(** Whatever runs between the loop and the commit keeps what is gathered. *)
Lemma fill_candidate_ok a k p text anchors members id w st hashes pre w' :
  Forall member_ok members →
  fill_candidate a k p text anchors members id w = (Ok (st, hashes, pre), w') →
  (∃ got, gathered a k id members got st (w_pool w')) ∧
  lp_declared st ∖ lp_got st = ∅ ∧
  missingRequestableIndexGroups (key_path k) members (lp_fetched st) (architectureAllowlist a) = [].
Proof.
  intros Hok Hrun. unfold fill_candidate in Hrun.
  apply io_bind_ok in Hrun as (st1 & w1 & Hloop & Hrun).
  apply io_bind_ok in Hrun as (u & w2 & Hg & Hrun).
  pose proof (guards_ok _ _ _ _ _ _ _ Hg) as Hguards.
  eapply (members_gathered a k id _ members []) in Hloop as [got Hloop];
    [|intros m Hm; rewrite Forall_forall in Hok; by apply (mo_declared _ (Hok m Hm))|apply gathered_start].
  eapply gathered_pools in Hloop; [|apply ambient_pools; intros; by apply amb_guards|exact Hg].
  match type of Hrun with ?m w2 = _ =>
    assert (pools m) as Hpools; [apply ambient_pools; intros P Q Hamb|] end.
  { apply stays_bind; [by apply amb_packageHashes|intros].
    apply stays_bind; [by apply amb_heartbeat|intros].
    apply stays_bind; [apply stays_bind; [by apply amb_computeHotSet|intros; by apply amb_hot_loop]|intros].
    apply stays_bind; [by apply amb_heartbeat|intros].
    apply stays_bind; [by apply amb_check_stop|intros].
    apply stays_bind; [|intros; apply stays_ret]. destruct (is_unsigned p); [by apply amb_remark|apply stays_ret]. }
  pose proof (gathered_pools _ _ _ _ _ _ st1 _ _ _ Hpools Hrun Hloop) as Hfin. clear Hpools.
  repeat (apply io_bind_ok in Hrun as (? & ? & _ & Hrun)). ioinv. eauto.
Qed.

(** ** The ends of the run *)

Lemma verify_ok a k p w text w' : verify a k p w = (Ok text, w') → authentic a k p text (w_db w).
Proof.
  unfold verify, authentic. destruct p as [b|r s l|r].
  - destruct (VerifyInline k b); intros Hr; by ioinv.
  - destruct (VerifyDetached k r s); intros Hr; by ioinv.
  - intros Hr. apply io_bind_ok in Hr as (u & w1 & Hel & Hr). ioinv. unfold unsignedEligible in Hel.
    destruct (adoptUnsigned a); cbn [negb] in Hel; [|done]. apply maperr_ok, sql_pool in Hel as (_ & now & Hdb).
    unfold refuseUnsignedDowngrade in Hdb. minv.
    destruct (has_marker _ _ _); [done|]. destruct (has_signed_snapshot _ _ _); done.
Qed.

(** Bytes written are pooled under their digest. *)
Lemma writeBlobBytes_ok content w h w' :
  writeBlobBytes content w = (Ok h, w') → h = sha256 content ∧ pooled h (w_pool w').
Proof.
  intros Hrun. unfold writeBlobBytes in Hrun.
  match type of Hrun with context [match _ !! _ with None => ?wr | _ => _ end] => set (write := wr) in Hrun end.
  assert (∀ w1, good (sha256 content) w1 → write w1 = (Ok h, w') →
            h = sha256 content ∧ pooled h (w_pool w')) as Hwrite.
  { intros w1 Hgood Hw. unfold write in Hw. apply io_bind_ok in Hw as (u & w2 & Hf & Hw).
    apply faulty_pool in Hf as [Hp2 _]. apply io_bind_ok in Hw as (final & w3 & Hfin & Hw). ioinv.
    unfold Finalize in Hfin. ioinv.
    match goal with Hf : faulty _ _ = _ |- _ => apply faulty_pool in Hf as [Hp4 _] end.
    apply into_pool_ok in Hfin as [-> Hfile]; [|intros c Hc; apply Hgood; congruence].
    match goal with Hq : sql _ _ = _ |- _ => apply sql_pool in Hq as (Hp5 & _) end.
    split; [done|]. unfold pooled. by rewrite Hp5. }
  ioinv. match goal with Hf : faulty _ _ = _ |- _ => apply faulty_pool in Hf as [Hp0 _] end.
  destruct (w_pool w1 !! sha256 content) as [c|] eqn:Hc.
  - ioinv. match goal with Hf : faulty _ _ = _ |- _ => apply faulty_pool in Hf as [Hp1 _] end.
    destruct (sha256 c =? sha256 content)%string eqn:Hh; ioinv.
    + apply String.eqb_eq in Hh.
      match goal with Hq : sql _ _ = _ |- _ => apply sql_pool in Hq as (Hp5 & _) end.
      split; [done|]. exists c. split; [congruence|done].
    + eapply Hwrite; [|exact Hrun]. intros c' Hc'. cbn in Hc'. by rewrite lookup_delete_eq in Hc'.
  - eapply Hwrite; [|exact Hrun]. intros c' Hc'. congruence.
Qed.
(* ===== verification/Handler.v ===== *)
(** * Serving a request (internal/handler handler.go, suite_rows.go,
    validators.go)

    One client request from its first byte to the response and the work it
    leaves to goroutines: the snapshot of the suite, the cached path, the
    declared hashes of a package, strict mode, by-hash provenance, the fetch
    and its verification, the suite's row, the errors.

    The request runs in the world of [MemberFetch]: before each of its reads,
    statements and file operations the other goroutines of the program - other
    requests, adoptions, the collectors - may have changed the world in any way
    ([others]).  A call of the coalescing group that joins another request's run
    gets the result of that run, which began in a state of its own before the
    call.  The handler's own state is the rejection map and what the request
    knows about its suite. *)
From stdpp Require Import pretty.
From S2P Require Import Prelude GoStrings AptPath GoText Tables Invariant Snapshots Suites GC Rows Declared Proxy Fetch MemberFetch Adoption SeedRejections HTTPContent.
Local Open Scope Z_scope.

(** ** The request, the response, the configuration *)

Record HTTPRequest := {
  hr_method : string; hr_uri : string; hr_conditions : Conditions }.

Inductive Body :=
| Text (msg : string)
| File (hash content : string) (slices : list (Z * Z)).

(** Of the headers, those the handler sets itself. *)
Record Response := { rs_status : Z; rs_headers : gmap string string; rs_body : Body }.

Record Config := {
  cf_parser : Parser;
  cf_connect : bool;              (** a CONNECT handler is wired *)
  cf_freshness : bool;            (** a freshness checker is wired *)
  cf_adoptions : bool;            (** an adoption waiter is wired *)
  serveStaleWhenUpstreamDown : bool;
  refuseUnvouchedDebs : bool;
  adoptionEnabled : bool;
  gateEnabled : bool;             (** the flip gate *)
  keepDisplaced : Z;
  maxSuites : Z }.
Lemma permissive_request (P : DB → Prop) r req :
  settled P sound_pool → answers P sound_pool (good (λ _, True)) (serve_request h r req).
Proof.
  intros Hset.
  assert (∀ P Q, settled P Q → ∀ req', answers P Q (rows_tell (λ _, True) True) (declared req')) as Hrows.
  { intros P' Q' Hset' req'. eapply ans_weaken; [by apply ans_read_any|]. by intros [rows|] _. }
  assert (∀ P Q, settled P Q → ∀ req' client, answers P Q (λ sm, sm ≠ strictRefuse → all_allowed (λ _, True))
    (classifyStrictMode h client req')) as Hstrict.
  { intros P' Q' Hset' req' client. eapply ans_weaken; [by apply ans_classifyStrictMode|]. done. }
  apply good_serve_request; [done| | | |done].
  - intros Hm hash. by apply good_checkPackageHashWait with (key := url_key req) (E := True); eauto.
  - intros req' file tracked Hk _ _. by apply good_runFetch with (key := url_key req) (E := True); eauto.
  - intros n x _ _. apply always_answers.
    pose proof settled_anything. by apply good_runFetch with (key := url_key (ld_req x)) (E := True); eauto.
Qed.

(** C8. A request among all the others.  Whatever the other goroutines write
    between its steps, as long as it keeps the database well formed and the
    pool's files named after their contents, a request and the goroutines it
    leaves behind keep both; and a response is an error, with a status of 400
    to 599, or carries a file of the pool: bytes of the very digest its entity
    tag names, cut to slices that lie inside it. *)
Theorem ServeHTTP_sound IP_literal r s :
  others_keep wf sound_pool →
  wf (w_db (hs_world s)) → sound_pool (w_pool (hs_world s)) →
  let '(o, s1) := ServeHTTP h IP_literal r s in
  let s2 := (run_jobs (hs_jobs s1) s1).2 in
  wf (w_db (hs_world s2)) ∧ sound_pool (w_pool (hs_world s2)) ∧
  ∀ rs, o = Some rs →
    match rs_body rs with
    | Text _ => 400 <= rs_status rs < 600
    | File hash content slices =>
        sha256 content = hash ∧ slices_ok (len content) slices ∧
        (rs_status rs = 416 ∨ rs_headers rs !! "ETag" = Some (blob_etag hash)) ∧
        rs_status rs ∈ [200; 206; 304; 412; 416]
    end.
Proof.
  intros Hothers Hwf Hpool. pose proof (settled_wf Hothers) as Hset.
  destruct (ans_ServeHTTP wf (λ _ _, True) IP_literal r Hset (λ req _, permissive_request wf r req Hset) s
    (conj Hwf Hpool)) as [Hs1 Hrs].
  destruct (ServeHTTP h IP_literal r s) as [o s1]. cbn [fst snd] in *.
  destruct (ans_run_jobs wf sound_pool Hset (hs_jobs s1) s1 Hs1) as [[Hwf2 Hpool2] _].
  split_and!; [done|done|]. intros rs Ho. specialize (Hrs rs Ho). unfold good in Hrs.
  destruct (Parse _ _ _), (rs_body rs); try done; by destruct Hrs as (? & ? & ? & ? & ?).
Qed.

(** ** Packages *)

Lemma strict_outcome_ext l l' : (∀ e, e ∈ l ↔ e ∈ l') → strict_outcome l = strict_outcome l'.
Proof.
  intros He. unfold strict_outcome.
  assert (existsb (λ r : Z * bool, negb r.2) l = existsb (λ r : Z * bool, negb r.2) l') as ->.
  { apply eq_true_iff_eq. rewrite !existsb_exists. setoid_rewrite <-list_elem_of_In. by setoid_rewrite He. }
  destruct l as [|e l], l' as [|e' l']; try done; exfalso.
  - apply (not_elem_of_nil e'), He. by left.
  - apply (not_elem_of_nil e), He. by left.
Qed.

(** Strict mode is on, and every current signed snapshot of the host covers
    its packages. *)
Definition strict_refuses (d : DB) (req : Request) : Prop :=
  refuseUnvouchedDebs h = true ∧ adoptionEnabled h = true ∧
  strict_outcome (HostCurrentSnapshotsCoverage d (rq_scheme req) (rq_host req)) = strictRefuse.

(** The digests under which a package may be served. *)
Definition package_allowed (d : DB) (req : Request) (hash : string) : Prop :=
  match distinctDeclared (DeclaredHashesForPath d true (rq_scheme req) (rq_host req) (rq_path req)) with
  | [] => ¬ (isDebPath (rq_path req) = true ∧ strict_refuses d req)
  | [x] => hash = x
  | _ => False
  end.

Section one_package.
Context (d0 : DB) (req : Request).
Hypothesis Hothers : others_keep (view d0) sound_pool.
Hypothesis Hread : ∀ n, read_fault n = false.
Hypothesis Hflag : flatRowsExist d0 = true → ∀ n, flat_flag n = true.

◆ Prompt:
Start at the line with "strict_refuses d req)". Give that line and every line after it again, word for word, through the last line above.

◆ Completed task:
  | [] => ¬ (isDebPath (rq_path req) = true ∧ strict_refuses d req)
  | [x] => hash = x
  | _ => False
  end.

Section one_package.
Context (d0 : DB) (req : Request).
Hypothesis Hothers : others_keep (view d0) sound_pool.
Hypothesis Hread : ∀ n, read_fault n = false.
Hypothesis Hflag : flatRowsExist d0 = true → ∀ n, flat_flag n = true.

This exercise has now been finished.